Generally, control mechanisms for sensor networks must be scalable, adaptive, and robust, because of a large number of sensor nodes, random or unplanned deployment, and dynamic topology changes due to addition, movement, and removal of sensor nodes. In addition, due to difficulty in managing a large number of nodes in a centralized manner for the limited bandwidth insufficient to periodically collect the up-to-date information from nodes, mechanisms must be fully distributed and self-organizing. Camera sensor networks place additional challenging issues as summarized in [3]. In particular, compared to typical scalar and even analog sensor data such as humidity, temperature, and acceleration, the volume of video data generated by cameras are considerably large, ranging from a few hundred Kbps to several hundred Mbps. The capacity of wireless sensor networks is limited to accommodate such huge video traffic. For example, the communication rate of ZigBee with IEEE 802.15.4 [4], a standard protocol for WSN, is only 250 Kbps. Even when we adopt IEEE 802.11b with the capacity of 11 Mbps, theoretical analysis indicates that the throughput available to each node is in the order of O ( 1 n ), where n is the number of nodes in the multi-hop wireless network [5]. Therefore, only a few nodes can join the network, even when each node transmits video data coded at only a few Mbps using IEEE 802.11b. Many studies, such as bandwidth allocation, retransmission control [6], FEC (Forward Error Correction) [7], and other error concealment techniques [8] have been made for QoS control for video transmission in wireless networks. They are useful and effective to maintain the quality of video data when a wireless network is lightly loaded and moderately congested, but they do not help much when the volume of video traffic is, for example, twice as much as the capacity of the network.
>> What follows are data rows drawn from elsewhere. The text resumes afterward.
(** The rows that [bulkSave] starts its loop from. *)
Lemma bulkSave_ok input st st' r :
  TagModel.bulkSave input st = (st', Ok r) ->
  exists s1 s2 u,
    tbl_tags (client_db s1) =
      (if decide (0 < length (filter (fun t => Tag.value t ∉ TagInput.value <$> input)
                                (tbl_tags (pool_db st))))%nat
       then Sql.delete_tag_rows
              (Tag.id <$> filter (fun t => Tag.value t ∉ TagInput.value <$> input)
                            (tbl_tags (pool_db st)))
              (tbl_tags (pool_db st))
       else tbl_tags (pool_db st)) /\
    for_each input
      (upsert (foldl (fun m t => <[Tag.value t := t]> m) ∅ (tbl_tags (pool_db st))))
      s1 = (s2, Ok u) /\
    tbl_tags (pool_db st') = tbl_tags (client_db s2).
Proof.
  intros Hrun. unfold TagModel.bulkSave in Hrun.
  apply withTransaction_ok in Hrun as (s3 & Hrun & ->).
  inv_bind Hrun. unfold client_query in Hrun0. inv_exec Hrun0.
  unfold Sql.select_tags in Hq. injection Hq as <- <-.
  cbv zeta in Hrun. inv_bind Hrun. inv_bind Hrun.
  unfold client_query in Hrun. inv_exec Hrun.
  unfold Sql.select_tags_ordered in Hq. injection Hq as <- _.
  cbn [view set_view client_db pool_db sent] in *.
  assert (filter (fun t => Tag.value t ∉ (list_to_set (TagInput.value <$> input) : gset string))
                 (tbl_tags (pool_db st)) =
          filter (fun t => Tag.value t ∉ TagInput.value <$> input) (tbl_tags (pool_db st)))
    as Hdrop.
  { apply list_filter_iff. intros t. rewrite elem_of_list_to_set. reflexivity. }
  rewrite Hdrop in Hrun1.
  exists s0, s1, a0. split; [|split].
  - case_decide.
    + unfold client_query in Hrun1. inv_exec Hrun1.
      unfold Sql.delete_tags in Hq. injection Hq as <- _.
      rewrite Hrun1, Hrun0. reflexivity.
    + apply ret_ok in Hrun1 as [-> _]. rewrite Hrun0. reflexivity.
  - exact Hrun2.
  - rewrite Hrun. reflexivity.
Qed.

(** With nothing kept under a dropped tag, the rows the loop starts from are
    the kept rows. *)
Lemma kept_rows input (ts : list Tag.t) :
  NoDup (Tag.id <$> ts) ->
  no_kept_under_dropped input ts ->
  (if decide (0 < length (filter (fun t => Tag.value t ∉ TagInput.value <$> input) ts))%nat
   then Sql.delete_tag_rows
          (Tag.id <$> filter (fun t => Tag.value t ∉ TagInput.value <$> input) ts) ts
   else ts) =
  filter (fun t => Tag.value t ∈ TagInput.value <$> input) ts.
Proof.
  intros Hnd Hkept. case_decide as Hlen.
  - apply delete_dropped_rows; assumption.
  - symmetry. apply filter_all. intros t Ht.
    destruct (decide (Tag.value t ∈ TagInput.value <$> input)) as [Hv|Hv]; [exact Hv|].
    exfalso. apply Hlen. apply (elem_of_length_pos _ t).
    apply list_elem_of_filter. auto.
Qed.

Lemma tag_key_values (ts : list Tag.t) :
  (fun k : string * string * Z => k.1.1) <$> (tag_key <$> ts) = Tag.value <$> ts.
Proof. rewrite <- list_fmap_compose. reflexivity. Qed.

Lemma keeps_constraints_ret {A} (a : A) : keeps_constraints (ret a).
Proof. intros s s' r [= <- _] Hok. exact Hok. Qed.

Lemma keeps_constraints_bind {A B} (m : M A) (k : A -> M B) :
  keeps_constraints m -> (forall a, keeps_constraints (k a)) ->
  keeps_constraints (bind m k).
Proof.
  intros Hm Hk s s' r. unfold bind. destruct (m s) as [s1 [a|e]] eqn:Hms.
  - intros Hks Hok. eapply Hk; [exact Hks|]. eapply Hm; eauto.
  - intros [= <- _] Hok. eapply Hm; eauto.
Qed.

Lemma keeps_constraints_client {A} (q : Sql.statement A) :
  (forall now seed db db' a,
      q now (Sql.uuid_generate_v4 seed) db = Ok (db', a) ->
      Sql.db_ok db -> Sql.db_ok db') ->
  keeps_constraints (client_query q).
Proof.
  intros Hq s s' r. unfold client_query, exec. destruct (fails_next s).
  - intros [= <- _]. auto.
  - destruct (q _ _ _) as [[db a]|e] eqn:E; intros [= <- _]; simpl; [|auto].
    eapply Hq, E.
Qed.

Lemma keeps_constraints_for_each {A} (l : list A) (body : A -> M unit) :
  (forall x, keeps_constraints (body x)) -> keeps_constraints (for_each l body).
Proof.
  intros Hbody. induction l as [|x l IH]; simpl.
  - apply keeps_constraints_ret.
  - apply keeps_constraints_bind; [apply Hbody | intros _; exact IH].
Qed.

Lemma keeps_constraints_upsert snapshot tag : keeps_constraints (upsert snapshot tag).
Proof.
  unfold upsert. destruct (snapshot !! _);
    (apply keeps_constraints_bind; [|intros; apply keeps_constraints_ret]);
    apply keeps_constraints_client; intros now seed db db' a.
  - apply update_tags_db_ok.
  - apply insert_tag_db_ok.
Qed.

(** [bulkSave] leaves the schema's constraints in force, however it ends. *)
Lemma bulkSave_db_ok input st st' r :
  TagModel.bulkSave input st = (st', r) ->
  Sql.db_ok (pool_db st) -> Sql.db_ok (pool_db st').
Proof.
  intros Hrun Hok. destruct r as [r|e].
  - apply withTransaction_ok in Hrun as (s2 & Hrun & ->).
    match type of Hrun with
    | ?m _ = _ => assert (keeps_constraints m) as Hkeeps
    end; [|exact (Hkeeps _ _ _ Hrun Hok)].
    apply keeps_constraints_bind.
    { apply keeps_constraints_client. unfold Sql.select_tags.
      intros now seed db db' a [= <- _]. auto. }
    intros existing. cbv zeta. apply keeps_constraints_bind.
    { case_decide; [|apply keeps_constraints_ret].
      apply keeps_constraints_client. intros now seed db db' a.
      apply delete_tags_db_ok. }
    intros _. apply keeps_constraints_bind.
    { apply keeps_constraints_for_each. intros tag.
      apply (keeps_constraints_upsert _ tag). }
    intros _. apply keeps_constraints_client. unfold Sql.select_tags_ordered.
    intros now seed db db' a [= <- _]. auto.
  - rewrite (bulkSave_atomic _ _ _ _ Hrun). exact Hok.
Qed.

(** The table a completed [bulkSave] leaves, when no tag the input keeps
    stands under one it drops: the values are those of the input, and the
    keys are those of the loop run over the kept rows. *)
Lemma bulkSave_once input st st1 r1 :
  NoDup (Tag.id <$> tbl_tags (pool_db st)) ->
  NoDup (Tag.value <$> tbl_tags (pool_db st)) ->
  no_kept_under_dropped input (tbl_tags (pool_db st)) ->
  TagModel.bulkSave input st = (st1, Ok r1) ->
  NoDup (Tag.id <$> tbl_tags (pool_db st1)) /\
  NoDup (Tag.value <$> tbl_tags (pool_db st1)) /\
  (forall v, v ∈ Tag.value <$> tbl_tags (pool_db st1) <-> v ∈ TagInput.value <$> input) /\
  exists keys known,
    save_keys known keys input = Some (tag_key <$> tbl_tags (pool_db st1)) /\
    (forall v, known v = true -> v ∈ TagInput.value <$> input ->
               v ∈ (fun k : string * string * Z => k.1.1) <$> keys).
Proof.
  intros Hid Hval Hkept Hone.
  apply bulkSave_ok in Hone as (s1 & s2 & u & Hstart & Hloop & Hend).
  rewrite kept_rows in Hstart by assumption.
  pose proof (snapshot_agrees_kept (TagInput.value <$> input) _ Hid Hval) as Hagree.
  rewrite <- Hstart in Hagree.
  apply (for_each_upsert_keys (TagInput.value <$> input)) in Hloop as [Hkeys Hagree1];
    [|intros e He; apply list_elem_of_fmap; eauto|exact Hagree].
  rewrite <- Hend in Hkeys, Hagree1. destruct Hagree1 as (Hid1 & Hval1 & _).
  assert (forall v, known_in (foldl (fun m t => <[Tag.value t := t]> m) ∅
                                    (tbl_tags (pool_db st))) v = true ->
                    v ∈ TagInput.value <$> input ->
                    v ∈ (fun k : string * string * Z => k.1.1)
                          <$> (tag_key <$> tbl_tags (client_db s1))) as Hknown.
  { intros v Hknown Hv. rewrite tag_key_values, Hstart.
    unfold known_in in Hknown. apply bool_decide_eq_true in Hknown as [e He].
    apply snapshot_lookup in He as [He <-]; [|exact Hval].
    apply list_elem_of_fmap. exists e. split; [reflexivity|].
    apply list_elem_of_filter. auto. }
  split; [exact Hid1|]. split; [exact Hval1|]. split; [|eauto].
  intros v. rewrite <- tag_key_values. split.
  - intros Hv. destruct (save_keys_values _ _ _ _ _ Hkeys Hv) as [Hv'|Hv']; [|exact Hv'].
    rewrite tag_key_values, Hstart in Hv'.
    apply list_elem_of_fmap in Hv' as (t & -> & Ht).
    apply list_elem_of_filter in Ht as [Ht _]. exact Ht.
  - intros Hv. eapply save_keys_covers; eauto.
Qed.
Therefore in large scale camera sensor networks, in addition to these QoS control mechanisms, application-level control to reduce the amount of video traffic without impairing the application is required. When we consider surveillance and monitoring applications, not all video data from cameras are equally important. Users are interested in video images that capture targets or certain phenomena. Therefore, the quality of video data from nodes detecting targets should be as high as possible without overwhelming the wireless network capacity, whereas those nodes far from the targets can suppress the video coding rate to avoid wasting the wireless network capacity in the transmission of irrelevant and redundant video data. For this purpose, we need a mechanism for camera sensor nodes to adjust the video coding rate in accordance with the location and velocity of targets. To the best of our knowledge, such application-level control has not been addressed well and we can only find a few [9][10]. In [9], a content-aware control system assigning higher rate to cameras capturing important images is proposed. However, they mainly consider bandwidth allocation among cameras on a node, not among camera nodes. In [10], the authors propose dynamic allocation of wireless communication bandwidth to camera nodes based on the rate-distortion model and the activity of captured video. However, the bandwidth allocation is performed in a centralized manner, where a central location has the complete information about the status of wireless network and characteristics of video data at all cameras.
Only if we know the complete and up-to-date information about the location and status of camera sensor nodes and the location and velocity of targets, we can optimally assign the wireless network capacity to those nodes and set the video coding rate to avoid congestion of the network while keeping the application-level QoS. However, maintenance of such global and up-to-date information involves much communication overhead and the battery power of nodes. Therefore, an autonomous, distributed, and self-organizing mechanism is required for each node to appropriately determine the video coding rate based on local information obtained by exchanging messages, e.g., general HELLO messages, with neighboring nodes, while avoiding local network congestion.
To accomplish the above mentioned goal, we adopt a reaction-diffusion model in this paper. A reaction-diffusion model was first proposed by Dr. Alan Turing as a mathematical model for pattern generation on the surface of body of fishes and mammals [11]. In a reaction-diffusion model, through local interactions among molecules of neighboring cells, a variety of spatial patterns, i.e., heterogeneous distribution of morphogen concentrations emerge in a self-organizing manner. Autonomously generated patterns can be used for routing, clustering, scheduling, and topology control on sensor networks [1215]. In smart sensor networks for a forest fire application, a stripe pattern is organized from a robot load point to a fire control point through local and mutual interactions among distributed sensor nodes and mobile robots walk along the stripe to fight a fire [12]. RDMAC [13] is a reaction-diffusion based MAC protocol, where they noticed the similarity among a scheduling pattern of spatial TDMA and a spot pattern of leopards. A node inhibits packet emission of neighboring nodes in its range of radio signals while encouraging nodes out of the range to send packets for better spatial use of a wireless channel. For camera sensor networks, a cooperative control model for a surveillance system which consists of plural Pan-Tilt-Zoom cameras and having no central control unit is proposed [15]. Each camera adjusts their observation area to decrease blind spots in the whole surveillance area by control algorithms based on a reaction-diffusion model. Our early work on a reaction-diffusion based control mechanisms for a sensor network [14] verified the practicality of reaction-diffusion based pattern formation on a wireless sensor network under the influence of collisions through experiments and two acceleration schemes for faster pattern generation were proposed.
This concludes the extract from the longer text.